━━━ RECORDED DATA ━━━

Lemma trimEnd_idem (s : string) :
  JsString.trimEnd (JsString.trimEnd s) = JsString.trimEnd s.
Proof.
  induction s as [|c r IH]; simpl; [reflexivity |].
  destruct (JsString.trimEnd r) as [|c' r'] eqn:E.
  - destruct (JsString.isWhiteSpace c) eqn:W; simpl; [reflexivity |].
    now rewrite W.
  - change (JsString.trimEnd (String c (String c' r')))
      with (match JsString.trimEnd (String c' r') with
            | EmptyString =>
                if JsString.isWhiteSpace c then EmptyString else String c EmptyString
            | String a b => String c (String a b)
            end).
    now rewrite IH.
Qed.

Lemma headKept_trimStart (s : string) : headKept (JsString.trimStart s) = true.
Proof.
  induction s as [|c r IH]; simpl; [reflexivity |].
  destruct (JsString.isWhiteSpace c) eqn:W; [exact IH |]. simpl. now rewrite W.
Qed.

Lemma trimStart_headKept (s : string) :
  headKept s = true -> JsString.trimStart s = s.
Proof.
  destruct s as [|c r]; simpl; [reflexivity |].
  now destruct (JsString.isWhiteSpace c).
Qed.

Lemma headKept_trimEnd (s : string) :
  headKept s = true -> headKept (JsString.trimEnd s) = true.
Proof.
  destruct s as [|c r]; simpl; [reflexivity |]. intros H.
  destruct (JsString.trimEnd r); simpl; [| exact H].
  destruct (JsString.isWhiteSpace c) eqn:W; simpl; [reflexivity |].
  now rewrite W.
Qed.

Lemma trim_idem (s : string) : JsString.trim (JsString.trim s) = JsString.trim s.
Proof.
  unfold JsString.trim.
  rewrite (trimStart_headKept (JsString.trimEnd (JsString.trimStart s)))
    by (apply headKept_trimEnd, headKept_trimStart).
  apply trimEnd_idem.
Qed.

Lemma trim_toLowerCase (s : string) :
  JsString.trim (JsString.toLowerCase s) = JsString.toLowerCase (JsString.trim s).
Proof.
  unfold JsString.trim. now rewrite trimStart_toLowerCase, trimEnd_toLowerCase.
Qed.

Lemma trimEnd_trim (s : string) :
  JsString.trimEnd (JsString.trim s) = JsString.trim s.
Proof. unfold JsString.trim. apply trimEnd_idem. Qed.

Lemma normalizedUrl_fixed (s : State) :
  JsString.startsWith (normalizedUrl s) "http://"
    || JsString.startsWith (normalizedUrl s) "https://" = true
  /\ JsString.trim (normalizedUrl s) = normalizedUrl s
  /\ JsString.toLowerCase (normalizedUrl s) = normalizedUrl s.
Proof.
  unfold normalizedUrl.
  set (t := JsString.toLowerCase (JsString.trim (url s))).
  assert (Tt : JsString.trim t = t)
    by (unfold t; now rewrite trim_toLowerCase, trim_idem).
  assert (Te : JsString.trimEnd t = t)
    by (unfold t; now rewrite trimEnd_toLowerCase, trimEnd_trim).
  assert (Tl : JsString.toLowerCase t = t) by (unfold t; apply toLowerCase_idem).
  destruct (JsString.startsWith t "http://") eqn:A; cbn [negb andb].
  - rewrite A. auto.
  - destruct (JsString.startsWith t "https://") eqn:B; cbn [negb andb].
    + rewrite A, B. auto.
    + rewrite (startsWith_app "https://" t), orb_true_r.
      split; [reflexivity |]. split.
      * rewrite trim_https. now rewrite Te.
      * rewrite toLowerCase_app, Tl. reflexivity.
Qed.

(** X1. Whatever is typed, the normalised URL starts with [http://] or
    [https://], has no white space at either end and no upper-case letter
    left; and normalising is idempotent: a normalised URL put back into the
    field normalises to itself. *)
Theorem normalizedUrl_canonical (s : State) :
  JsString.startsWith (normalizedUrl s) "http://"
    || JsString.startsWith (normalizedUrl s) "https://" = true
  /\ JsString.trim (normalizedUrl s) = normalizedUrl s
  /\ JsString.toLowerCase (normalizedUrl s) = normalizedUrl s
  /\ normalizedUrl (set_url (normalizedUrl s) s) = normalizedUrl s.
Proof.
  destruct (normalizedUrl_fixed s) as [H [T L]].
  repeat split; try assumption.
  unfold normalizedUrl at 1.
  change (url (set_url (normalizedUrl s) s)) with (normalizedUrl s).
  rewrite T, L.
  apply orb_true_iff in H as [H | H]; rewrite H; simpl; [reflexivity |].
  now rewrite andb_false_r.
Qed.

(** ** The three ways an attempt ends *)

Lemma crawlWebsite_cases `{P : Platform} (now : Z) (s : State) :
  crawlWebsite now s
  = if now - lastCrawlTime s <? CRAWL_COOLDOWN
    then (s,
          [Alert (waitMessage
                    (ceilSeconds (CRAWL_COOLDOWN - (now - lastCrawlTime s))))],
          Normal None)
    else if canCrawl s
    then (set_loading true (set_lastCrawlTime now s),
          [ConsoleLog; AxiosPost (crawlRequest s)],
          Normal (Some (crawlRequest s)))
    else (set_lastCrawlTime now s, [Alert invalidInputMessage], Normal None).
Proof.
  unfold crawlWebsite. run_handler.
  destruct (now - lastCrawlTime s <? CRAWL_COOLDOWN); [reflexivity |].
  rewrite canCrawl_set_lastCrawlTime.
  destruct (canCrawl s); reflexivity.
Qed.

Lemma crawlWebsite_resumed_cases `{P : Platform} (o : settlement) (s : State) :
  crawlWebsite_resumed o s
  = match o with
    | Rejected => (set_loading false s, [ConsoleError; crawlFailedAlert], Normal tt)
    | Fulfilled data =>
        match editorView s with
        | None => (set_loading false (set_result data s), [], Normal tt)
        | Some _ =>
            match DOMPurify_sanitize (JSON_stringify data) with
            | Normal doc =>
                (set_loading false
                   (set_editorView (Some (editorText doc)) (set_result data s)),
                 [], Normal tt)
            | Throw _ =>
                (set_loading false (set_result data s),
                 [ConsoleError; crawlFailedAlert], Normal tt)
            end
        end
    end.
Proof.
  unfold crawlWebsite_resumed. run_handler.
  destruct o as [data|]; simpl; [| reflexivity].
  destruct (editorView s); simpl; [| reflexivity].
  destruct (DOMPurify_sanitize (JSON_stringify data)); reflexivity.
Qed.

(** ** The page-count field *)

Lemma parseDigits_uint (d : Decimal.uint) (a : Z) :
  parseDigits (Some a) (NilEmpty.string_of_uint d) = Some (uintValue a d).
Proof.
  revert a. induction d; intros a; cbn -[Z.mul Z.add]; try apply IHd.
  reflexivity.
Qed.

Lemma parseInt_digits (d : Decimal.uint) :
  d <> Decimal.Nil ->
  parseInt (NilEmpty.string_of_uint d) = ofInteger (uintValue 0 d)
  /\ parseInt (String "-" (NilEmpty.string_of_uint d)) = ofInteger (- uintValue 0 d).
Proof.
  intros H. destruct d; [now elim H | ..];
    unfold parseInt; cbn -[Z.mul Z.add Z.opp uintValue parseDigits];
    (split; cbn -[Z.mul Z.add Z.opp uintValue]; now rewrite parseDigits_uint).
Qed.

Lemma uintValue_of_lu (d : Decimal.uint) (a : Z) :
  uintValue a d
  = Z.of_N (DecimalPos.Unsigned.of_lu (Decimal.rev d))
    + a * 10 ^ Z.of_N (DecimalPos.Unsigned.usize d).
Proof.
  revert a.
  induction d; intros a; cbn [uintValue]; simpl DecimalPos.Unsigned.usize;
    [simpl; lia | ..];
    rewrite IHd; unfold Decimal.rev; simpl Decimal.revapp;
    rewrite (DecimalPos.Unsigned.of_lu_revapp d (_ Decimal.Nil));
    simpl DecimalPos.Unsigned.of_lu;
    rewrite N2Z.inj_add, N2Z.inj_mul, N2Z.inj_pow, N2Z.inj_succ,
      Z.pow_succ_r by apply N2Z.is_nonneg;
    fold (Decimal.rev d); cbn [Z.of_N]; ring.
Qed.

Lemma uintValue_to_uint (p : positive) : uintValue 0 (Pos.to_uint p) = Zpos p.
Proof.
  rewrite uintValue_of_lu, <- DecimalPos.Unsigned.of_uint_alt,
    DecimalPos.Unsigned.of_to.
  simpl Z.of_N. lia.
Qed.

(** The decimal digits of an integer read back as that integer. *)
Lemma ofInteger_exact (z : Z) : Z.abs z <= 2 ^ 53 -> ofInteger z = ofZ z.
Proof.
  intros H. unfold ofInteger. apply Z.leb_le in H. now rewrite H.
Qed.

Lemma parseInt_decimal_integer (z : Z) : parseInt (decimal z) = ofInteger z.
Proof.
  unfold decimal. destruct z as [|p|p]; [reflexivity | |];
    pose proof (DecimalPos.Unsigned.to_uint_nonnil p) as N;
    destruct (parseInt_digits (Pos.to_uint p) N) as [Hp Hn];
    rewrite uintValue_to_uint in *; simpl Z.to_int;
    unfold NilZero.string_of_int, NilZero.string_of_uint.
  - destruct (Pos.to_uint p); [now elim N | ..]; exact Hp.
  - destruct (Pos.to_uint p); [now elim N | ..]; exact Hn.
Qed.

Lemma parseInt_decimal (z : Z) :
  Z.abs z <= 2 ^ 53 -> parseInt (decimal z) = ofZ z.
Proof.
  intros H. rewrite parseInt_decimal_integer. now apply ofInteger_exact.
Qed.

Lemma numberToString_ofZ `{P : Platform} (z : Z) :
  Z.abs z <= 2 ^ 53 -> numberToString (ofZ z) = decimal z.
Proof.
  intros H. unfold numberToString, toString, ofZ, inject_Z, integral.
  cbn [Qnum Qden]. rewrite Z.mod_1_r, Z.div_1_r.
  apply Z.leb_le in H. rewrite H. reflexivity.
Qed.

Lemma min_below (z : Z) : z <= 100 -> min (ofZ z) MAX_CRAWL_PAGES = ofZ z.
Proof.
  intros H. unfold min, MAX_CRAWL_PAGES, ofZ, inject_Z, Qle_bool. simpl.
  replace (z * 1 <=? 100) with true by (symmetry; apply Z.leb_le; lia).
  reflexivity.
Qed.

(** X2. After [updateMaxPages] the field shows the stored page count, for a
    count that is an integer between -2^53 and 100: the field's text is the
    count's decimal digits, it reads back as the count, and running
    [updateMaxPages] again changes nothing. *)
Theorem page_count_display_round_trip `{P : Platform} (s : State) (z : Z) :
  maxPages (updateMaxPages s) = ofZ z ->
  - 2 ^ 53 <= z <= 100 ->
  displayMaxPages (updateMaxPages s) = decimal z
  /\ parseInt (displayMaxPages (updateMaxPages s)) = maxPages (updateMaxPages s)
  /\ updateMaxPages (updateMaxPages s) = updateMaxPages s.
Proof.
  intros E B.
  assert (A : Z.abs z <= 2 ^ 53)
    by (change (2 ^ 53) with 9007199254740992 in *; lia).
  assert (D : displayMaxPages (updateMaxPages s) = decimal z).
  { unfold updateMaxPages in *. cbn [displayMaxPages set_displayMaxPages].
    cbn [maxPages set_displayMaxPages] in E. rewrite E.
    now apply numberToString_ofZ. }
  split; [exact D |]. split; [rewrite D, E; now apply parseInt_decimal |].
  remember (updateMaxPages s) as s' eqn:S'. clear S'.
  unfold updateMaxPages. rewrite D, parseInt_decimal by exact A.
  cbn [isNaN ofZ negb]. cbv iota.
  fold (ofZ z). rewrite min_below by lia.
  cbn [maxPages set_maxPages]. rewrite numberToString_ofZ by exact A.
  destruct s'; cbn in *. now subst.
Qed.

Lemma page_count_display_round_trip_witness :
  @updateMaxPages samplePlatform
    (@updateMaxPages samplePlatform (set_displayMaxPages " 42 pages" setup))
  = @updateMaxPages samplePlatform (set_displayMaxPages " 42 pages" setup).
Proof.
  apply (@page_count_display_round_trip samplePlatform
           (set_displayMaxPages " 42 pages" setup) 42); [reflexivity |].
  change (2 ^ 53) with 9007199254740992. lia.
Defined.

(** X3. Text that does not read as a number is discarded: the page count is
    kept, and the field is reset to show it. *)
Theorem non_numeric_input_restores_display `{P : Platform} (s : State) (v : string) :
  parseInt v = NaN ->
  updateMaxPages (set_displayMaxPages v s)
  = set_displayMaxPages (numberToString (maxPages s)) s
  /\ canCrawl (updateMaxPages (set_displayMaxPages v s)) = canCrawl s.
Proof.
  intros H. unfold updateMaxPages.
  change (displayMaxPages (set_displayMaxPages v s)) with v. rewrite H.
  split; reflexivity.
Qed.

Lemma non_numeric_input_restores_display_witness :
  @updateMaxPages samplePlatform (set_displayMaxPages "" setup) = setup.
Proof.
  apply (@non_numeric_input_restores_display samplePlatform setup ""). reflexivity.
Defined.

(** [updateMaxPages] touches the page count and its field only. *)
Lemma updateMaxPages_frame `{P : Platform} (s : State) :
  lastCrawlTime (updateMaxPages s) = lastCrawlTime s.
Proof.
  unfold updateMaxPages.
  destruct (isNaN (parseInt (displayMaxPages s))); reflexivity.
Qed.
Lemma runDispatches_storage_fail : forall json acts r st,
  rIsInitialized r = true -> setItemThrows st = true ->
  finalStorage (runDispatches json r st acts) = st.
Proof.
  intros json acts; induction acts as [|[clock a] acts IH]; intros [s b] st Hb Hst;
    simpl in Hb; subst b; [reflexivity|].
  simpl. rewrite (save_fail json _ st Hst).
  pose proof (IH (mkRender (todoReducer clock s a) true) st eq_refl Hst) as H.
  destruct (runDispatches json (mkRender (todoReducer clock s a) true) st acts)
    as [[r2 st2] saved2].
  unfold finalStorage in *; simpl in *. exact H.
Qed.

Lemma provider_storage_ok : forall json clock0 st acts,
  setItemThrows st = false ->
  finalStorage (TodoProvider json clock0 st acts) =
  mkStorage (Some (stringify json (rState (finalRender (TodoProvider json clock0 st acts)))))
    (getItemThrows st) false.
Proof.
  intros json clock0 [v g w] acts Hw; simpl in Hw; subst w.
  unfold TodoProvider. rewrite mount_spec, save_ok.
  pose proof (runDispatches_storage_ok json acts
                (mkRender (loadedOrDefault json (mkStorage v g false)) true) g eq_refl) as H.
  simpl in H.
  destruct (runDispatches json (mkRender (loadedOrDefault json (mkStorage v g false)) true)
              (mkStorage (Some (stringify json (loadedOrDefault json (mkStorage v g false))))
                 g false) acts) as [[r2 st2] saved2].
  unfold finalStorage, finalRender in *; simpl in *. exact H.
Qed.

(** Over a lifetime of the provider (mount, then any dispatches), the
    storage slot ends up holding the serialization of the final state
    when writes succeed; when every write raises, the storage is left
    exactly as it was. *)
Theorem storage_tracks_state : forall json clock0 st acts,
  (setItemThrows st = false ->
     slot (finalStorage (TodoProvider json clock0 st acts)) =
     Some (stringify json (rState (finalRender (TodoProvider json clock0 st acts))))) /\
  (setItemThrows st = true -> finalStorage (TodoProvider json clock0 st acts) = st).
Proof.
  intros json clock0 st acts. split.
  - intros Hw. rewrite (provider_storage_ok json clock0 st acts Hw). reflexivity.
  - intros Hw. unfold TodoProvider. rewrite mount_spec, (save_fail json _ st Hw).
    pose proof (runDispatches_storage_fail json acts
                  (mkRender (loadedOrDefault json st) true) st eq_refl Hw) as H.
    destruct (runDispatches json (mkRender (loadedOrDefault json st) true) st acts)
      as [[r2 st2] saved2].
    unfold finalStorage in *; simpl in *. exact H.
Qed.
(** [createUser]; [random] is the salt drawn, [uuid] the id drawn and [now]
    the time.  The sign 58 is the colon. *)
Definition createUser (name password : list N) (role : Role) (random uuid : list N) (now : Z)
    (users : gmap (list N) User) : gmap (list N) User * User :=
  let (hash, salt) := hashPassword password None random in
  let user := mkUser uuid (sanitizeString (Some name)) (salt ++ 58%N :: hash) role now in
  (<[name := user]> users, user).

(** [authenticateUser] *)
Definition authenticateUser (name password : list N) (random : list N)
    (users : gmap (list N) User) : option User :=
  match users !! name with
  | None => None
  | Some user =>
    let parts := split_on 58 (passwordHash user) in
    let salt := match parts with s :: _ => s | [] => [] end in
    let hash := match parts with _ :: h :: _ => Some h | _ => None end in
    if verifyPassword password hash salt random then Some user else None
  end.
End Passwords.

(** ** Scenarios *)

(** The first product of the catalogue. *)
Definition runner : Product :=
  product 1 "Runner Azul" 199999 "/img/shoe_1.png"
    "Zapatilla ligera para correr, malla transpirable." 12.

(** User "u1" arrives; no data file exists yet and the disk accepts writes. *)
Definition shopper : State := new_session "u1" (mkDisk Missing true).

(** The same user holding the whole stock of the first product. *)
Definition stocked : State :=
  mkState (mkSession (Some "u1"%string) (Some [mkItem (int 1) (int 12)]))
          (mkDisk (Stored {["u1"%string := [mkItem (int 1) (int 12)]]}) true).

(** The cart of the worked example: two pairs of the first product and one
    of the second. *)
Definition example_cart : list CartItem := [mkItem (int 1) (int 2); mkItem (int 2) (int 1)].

━━━

### YOUR ASSIGNMENT
In the data above, which lines lie between the line with "s) s) = normalizedUrl s." and the line with "[Alert (waitMessage", inclusive? Print those lines exactly and nothing else.

### SOLUTION FOR THIS TASK
  /\ normalizedUrl (set_url (normalizedUrl s) s) = normalizedUrl s.
Proof.
  destruct (normalizedUrl_fixed s) as [H [T L]].
  repeat split; try assumption.
  unfold normalizedUrl at 1.
  change (url (set_url (normalizedUrl s) s)) with (normalizedUrl s).
  rewrite T, L.
  apply orb_true_iff in H as [H | H]; rewrite H; simpl; [reflexivity |].
  now rewrite andb_false_r.
Qed.

(** ** The three ways an attempt ends *)

Lemma crawlWebsite_cases `{P : Platform} (now : Z) (s : State) :
  crawlWebsite now s
  = if now - lastCrawlTime s <? CRAWL_COOLDOWN
    then (s,
          [Alert (waitMessage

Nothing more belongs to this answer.